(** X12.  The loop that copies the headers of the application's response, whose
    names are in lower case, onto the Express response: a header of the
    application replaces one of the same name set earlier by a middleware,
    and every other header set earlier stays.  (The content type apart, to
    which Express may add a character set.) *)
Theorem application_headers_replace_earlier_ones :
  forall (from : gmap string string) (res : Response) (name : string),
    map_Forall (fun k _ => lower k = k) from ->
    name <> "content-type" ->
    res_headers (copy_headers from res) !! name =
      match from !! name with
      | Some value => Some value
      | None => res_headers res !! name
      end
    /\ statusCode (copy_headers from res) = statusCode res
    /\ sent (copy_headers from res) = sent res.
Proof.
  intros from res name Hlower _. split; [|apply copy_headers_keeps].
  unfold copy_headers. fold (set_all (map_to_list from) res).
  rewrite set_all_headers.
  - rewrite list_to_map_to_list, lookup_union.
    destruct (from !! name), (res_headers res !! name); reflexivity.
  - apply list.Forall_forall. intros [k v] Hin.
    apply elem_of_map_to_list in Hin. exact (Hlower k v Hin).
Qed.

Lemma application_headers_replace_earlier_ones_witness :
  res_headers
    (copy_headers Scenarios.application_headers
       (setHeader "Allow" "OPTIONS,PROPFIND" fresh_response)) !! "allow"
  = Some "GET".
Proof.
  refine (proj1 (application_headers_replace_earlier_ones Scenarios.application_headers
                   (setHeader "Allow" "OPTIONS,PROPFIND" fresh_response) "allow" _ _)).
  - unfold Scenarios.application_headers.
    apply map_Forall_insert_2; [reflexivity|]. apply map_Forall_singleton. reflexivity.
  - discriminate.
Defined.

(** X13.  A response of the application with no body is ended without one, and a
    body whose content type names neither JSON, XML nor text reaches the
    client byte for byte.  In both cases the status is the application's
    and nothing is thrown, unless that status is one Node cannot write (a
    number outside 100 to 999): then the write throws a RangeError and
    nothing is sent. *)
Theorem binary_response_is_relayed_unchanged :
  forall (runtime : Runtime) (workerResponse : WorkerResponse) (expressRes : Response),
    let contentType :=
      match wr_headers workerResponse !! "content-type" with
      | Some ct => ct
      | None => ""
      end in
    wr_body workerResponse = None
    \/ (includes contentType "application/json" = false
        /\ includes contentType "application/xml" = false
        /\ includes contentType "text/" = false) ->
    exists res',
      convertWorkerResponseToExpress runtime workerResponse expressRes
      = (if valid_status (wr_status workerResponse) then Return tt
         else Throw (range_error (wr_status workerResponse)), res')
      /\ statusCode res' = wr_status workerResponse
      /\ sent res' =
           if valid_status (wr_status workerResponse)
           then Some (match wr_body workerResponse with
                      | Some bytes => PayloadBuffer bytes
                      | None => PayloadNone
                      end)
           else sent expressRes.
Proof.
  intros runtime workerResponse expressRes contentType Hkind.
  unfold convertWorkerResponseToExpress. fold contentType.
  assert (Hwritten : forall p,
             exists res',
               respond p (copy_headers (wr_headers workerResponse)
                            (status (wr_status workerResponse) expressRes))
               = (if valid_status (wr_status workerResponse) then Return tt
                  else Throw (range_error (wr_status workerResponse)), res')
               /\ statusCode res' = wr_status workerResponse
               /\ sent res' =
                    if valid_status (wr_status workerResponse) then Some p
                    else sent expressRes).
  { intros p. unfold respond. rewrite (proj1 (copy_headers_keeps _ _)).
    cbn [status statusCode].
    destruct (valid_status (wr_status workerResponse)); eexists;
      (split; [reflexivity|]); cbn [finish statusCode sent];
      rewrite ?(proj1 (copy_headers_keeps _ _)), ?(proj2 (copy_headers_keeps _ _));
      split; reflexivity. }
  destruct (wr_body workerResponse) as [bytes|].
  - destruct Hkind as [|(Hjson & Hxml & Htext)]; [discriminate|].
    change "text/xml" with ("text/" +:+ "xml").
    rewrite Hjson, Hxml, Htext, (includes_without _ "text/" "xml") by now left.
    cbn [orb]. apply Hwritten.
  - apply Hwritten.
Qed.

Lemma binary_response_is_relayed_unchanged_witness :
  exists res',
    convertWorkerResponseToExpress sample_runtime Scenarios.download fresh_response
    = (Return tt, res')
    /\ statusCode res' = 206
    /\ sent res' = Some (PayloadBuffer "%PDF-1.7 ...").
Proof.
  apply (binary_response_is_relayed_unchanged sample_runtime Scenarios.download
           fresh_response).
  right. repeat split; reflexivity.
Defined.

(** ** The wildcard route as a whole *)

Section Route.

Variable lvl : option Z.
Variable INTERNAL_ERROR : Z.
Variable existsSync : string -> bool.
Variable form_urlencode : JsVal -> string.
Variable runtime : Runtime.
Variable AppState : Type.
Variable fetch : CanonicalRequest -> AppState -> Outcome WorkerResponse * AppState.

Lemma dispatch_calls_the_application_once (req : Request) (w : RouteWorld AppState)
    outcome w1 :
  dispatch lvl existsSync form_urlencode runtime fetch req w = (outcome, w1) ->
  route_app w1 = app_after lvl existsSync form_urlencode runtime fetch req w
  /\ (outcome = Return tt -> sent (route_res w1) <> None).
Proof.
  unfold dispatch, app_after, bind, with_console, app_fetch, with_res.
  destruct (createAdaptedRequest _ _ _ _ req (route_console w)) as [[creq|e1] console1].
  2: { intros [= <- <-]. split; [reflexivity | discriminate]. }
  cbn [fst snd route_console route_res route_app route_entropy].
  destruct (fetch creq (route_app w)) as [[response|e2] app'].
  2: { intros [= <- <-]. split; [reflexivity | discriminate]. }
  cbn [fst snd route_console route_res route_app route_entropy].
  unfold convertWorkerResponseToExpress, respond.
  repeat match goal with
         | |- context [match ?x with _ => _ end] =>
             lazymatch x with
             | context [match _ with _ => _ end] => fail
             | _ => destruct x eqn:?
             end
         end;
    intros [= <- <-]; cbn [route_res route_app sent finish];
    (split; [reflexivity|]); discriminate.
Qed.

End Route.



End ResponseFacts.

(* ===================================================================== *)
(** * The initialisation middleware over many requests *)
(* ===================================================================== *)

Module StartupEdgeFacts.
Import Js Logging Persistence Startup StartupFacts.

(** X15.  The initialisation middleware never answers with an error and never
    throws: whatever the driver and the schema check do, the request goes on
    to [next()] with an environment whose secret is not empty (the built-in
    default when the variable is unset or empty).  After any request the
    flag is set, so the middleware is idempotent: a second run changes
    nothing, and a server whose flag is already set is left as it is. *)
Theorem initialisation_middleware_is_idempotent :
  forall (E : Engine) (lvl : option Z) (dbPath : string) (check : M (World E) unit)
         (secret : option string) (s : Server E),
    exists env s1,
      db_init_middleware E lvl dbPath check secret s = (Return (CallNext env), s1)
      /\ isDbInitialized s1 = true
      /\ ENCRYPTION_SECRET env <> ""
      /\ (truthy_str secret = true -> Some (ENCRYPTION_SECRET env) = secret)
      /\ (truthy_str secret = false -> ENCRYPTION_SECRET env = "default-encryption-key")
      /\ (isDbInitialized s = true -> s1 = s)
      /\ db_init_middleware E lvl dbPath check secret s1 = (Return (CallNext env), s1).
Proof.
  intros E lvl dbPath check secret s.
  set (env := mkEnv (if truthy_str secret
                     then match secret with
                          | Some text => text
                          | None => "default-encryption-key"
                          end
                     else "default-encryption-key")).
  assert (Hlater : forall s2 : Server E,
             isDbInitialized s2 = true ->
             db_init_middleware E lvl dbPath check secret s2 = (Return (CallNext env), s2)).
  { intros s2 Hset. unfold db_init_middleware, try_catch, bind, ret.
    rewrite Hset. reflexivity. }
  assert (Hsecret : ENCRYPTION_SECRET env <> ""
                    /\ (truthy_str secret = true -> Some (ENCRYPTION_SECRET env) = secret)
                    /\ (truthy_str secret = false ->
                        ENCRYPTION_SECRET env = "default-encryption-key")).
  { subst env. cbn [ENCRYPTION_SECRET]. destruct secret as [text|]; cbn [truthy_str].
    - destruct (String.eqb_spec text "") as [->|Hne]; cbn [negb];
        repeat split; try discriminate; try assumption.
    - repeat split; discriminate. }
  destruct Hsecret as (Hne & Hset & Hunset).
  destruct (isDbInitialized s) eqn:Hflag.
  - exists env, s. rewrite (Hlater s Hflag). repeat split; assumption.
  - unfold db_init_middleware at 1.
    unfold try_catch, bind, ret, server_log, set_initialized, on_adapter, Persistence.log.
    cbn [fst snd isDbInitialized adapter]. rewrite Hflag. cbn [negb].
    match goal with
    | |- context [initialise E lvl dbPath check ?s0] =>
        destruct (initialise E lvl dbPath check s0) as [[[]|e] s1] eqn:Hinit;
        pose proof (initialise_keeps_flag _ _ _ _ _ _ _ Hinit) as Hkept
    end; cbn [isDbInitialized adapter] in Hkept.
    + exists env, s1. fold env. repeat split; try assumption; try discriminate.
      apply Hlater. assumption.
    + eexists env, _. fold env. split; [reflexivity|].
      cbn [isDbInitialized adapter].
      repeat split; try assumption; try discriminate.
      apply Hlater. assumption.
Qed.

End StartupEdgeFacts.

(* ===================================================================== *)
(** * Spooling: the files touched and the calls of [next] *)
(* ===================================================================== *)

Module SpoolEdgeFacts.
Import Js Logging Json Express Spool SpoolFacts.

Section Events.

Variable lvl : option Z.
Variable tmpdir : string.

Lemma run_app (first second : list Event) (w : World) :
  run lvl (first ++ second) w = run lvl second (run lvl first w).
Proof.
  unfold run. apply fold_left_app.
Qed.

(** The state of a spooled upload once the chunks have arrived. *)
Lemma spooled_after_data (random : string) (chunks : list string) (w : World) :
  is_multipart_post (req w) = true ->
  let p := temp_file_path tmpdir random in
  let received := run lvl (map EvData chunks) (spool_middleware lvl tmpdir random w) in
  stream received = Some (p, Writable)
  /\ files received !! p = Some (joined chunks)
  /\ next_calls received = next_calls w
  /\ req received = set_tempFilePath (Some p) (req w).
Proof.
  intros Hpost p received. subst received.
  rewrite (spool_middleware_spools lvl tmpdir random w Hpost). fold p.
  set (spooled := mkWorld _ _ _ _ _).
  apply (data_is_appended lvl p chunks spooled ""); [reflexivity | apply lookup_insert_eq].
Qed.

**Requirement**. Work out how many lines of the listing above include the word "files". Report only the number.

**Task answer**. 2